Task to complete:
Please print the entries below exactly, from the line with "destruct (unmap_sys end_ fuel He k F" through the line with "done. unfold umap.", including both of those lines and leaving out all others.

====== Information provided

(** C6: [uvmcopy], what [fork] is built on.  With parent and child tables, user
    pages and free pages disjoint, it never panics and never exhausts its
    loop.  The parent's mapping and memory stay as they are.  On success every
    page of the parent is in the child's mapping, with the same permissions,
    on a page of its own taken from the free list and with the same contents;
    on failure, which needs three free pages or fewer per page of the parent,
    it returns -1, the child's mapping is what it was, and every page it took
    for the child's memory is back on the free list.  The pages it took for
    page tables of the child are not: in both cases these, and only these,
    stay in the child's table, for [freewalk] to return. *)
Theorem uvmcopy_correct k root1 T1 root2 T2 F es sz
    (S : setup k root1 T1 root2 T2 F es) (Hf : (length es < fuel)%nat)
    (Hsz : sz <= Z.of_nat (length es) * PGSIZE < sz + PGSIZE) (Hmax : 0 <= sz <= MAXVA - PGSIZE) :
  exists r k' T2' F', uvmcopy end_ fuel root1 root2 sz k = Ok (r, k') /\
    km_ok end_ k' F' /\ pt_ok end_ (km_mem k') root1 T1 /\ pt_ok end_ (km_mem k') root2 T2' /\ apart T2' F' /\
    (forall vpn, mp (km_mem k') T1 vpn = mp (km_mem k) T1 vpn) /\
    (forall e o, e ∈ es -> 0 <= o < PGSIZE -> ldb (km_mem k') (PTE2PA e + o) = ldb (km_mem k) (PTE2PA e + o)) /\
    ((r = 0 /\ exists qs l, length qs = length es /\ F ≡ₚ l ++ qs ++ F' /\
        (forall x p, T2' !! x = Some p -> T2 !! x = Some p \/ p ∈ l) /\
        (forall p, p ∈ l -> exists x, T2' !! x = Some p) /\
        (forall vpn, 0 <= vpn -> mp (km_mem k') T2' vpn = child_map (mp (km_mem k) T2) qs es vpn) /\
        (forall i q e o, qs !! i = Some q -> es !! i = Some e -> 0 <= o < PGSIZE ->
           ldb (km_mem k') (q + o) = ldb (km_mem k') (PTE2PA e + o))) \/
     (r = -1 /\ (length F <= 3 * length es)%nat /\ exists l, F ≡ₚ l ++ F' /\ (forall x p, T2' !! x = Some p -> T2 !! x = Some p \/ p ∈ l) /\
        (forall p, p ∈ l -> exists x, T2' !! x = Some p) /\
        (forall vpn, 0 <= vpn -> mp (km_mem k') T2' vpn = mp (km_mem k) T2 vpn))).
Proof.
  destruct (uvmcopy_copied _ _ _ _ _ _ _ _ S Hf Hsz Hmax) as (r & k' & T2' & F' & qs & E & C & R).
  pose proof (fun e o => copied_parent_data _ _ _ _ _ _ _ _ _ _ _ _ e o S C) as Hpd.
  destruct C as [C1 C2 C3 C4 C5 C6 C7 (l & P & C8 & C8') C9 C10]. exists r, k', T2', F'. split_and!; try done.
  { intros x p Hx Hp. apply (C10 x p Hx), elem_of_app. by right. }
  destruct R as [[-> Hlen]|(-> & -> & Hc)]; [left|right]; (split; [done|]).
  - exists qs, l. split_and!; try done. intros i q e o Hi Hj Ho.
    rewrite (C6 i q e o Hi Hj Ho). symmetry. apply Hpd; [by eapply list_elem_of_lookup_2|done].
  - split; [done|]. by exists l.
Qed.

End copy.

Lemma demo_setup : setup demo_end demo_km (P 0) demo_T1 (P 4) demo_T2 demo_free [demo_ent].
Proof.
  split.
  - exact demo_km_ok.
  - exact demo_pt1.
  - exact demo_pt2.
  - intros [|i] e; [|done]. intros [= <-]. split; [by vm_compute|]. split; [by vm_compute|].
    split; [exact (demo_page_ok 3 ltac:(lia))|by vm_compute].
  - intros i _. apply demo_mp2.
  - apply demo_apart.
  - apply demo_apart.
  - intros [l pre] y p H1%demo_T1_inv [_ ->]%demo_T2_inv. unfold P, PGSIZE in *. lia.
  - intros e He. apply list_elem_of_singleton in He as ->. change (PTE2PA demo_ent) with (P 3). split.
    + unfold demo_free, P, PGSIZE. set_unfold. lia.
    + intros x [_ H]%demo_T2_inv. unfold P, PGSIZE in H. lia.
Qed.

============
====== Information provided

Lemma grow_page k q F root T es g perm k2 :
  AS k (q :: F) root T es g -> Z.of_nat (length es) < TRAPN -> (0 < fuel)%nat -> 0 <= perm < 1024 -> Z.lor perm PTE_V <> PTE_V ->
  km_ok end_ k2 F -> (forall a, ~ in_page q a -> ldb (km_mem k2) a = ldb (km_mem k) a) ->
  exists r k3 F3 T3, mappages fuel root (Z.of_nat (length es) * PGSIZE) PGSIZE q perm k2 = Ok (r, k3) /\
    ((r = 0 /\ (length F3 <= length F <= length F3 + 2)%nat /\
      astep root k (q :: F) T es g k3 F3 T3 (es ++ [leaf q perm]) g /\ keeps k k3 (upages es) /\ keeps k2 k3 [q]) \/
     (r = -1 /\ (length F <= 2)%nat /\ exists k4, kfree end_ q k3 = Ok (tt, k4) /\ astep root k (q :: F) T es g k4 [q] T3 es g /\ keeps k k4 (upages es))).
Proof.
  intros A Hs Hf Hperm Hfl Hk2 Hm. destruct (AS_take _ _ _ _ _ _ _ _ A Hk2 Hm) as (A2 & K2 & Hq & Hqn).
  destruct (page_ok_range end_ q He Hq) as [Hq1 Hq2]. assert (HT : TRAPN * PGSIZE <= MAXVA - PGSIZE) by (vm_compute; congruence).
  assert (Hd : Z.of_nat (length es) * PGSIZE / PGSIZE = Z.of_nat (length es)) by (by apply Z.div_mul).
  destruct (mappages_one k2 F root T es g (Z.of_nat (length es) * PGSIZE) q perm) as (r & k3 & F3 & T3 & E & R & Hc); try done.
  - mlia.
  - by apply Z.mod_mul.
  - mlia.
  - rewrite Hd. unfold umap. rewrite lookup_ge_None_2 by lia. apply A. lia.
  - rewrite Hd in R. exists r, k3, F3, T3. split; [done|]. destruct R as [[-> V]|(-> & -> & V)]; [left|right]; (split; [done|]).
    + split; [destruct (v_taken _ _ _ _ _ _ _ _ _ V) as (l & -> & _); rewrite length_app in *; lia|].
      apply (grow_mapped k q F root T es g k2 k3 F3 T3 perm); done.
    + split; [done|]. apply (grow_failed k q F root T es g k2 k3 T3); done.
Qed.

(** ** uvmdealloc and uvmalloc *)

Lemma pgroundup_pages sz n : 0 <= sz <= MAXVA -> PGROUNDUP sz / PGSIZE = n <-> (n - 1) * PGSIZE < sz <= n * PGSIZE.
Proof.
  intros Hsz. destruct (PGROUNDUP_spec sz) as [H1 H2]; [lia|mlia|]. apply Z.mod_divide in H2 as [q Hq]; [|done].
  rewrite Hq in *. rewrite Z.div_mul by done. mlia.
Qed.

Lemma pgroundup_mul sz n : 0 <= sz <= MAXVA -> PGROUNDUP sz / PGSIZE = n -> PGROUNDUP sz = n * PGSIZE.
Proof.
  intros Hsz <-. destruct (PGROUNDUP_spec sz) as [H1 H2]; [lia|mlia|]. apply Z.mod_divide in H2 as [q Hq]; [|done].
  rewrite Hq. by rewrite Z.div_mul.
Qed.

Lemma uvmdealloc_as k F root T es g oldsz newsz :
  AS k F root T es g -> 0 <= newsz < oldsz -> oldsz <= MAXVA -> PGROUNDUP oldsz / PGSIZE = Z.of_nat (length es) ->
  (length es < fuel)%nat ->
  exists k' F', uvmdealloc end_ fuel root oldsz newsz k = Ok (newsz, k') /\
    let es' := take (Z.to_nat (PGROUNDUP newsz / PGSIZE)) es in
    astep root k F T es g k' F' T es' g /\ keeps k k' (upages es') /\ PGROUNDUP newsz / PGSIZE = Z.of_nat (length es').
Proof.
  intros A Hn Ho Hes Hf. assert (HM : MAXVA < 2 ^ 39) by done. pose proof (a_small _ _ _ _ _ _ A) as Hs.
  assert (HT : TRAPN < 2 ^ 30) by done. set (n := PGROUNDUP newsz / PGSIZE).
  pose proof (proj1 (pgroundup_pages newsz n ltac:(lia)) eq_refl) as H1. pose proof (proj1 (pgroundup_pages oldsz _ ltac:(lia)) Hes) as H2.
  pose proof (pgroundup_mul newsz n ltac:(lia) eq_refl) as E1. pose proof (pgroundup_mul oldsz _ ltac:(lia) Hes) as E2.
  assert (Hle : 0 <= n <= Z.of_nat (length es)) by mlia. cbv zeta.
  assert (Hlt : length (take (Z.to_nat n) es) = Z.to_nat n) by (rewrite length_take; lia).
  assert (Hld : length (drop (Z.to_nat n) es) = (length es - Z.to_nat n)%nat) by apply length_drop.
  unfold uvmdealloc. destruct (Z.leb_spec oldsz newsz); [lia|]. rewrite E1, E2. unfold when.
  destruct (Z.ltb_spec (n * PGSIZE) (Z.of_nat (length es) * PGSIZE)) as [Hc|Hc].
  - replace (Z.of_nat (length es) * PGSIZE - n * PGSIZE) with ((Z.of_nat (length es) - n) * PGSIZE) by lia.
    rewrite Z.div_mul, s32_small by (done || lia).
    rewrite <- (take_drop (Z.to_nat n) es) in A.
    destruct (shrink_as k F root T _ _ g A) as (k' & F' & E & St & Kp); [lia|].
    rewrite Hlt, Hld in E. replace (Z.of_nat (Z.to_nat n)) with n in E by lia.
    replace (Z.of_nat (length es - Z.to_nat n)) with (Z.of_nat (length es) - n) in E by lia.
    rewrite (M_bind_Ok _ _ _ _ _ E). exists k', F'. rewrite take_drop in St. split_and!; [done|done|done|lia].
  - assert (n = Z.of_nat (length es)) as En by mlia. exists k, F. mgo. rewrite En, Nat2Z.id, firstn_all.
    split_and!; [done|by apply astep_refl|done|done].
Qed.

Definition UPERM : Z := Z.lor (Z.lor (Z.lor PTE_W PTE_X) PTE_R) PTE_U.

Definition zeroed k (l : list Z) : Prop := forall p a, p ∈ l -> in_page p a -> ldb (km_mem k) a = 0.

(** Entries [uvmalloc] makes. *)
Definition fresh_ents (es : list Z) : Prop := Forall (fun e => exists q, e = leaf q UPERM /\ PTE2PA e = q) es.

============
====== Information provided

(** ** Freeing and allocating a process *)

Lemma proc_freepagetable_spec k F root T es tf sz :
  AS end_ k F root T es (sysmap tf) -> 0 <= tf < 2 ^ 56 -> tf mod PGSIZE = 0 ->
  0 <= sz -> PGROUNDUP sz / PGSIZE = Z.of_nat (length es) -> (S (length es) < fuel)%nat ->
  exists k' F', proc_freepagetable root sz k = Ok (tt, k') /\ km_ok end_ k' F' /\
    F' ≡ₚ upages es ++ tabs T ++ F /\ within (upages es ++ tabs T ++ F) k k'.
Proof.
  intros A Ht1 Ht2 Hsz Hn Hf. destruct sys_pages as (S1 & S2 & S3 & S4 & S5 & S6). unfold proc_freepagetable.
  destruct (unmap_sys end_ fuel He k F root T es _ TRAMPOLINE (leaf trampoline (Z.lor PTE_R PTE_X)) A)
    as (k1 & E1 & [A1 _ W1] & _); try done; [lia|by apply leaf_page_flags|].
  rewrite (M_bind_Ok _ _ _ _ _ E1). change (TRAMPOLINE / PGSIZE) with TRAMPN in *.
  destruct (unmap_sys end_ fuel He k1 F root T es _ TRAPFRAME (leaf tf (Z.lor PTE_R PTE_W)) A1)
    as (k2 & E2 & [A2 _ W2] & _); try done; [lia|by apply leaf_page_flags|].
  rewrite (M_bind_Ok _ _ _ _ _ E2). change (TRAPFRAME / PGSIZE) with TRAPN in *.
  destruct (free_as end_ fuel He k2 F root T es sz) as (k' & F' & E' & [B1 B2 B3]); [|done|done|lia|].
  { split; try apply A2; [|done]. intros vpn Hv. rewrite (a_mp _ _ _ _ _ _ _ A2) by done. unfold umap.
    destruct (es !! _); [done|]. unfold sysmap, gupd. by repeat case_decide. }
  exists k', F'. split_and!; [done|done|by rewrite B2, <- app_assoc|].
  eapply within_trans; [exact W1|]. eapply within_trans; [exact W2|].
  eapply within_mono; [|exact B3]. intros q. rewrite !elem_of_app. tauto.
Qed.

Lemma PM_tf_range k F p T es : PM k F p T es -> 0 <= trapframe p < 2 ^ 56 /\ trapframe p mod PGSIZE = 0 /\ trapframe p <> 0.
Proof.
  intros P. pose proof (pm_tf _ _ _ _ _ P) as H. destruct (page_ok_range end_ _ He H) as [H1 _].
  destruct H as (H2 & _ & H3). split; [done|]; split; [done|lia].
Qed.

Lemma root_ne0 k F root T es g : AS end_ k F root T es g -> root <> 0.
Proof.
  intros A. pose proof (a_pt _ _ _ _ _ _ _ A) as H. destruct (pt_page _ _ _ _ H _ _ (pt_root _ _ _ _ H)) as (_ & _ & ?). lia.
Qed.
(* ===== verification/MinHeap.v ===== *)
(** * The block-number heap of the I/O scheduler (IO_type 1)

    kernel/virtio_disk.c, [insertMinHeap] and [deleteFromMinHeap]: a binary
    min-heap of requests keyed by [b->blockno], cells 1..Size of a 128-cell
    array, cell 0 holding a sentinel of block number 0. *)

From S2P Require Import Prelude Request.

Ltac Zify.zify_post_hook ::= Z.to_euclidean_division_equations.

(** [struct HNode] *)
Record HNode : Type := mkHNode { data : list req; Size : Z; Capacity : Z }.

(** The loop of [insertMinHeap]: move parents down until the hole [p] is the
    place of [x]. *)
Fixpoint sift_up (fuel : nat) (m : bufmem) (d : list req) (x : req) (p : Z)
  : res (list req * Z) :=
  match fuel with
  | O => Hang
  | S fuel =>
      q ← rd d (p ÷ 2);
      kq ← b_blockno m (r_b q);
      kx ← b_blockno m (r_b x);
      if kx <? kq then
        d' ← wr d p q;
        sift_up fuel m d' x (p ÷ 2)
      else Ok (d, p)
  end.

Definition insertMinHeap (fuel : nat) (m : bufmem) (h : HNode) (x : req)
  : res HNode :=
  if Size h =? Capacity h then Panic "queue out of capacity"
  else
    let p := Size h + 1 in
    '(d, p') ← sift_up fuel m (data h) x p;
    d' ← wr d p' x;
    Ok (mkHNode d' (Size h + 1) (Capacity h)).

============

Written reply:
  destruct (unmap_sys end_ fuel He k F root T es _ TRAMPOLINE (leaf trampoline (Z.lor PTE_R PTE_X)) A)
    as (k1 & E1 & [A1 _ W1] & _); try done; [lia|by apply leaf_page_flags|].
  rewrite (M_bind_Ok _ _ _ _ _ E1). change (TRAMPOLINE / PGSIZE) with TRAMPN in *.
  destruct (unmap_sys end_ fuel He k1 F root T es _ TRAPFRAME (leaf tf (Z.lor PTE_R PTE_W)) A1)
    as (k2 & E2 & [A2 _ W2] & _); try done; [lia|by apply leaf_page_flags|].
  rewrite (M_bind_Ok _ _ _ _ _ E2). change (TRAPFRAME / PGSIZE) with TRAPN in *.
  destruct (free_as end_ fuel He k2 F root T es sz) as (k' & F' & E' & [B1 B2 B3]); [|done|done|lia|].
  { split; try apply A2; [|done]. intros vpn Hv. rewrite (a_mp _ _ _ _ _ _ _ A2) by done. unfold umap.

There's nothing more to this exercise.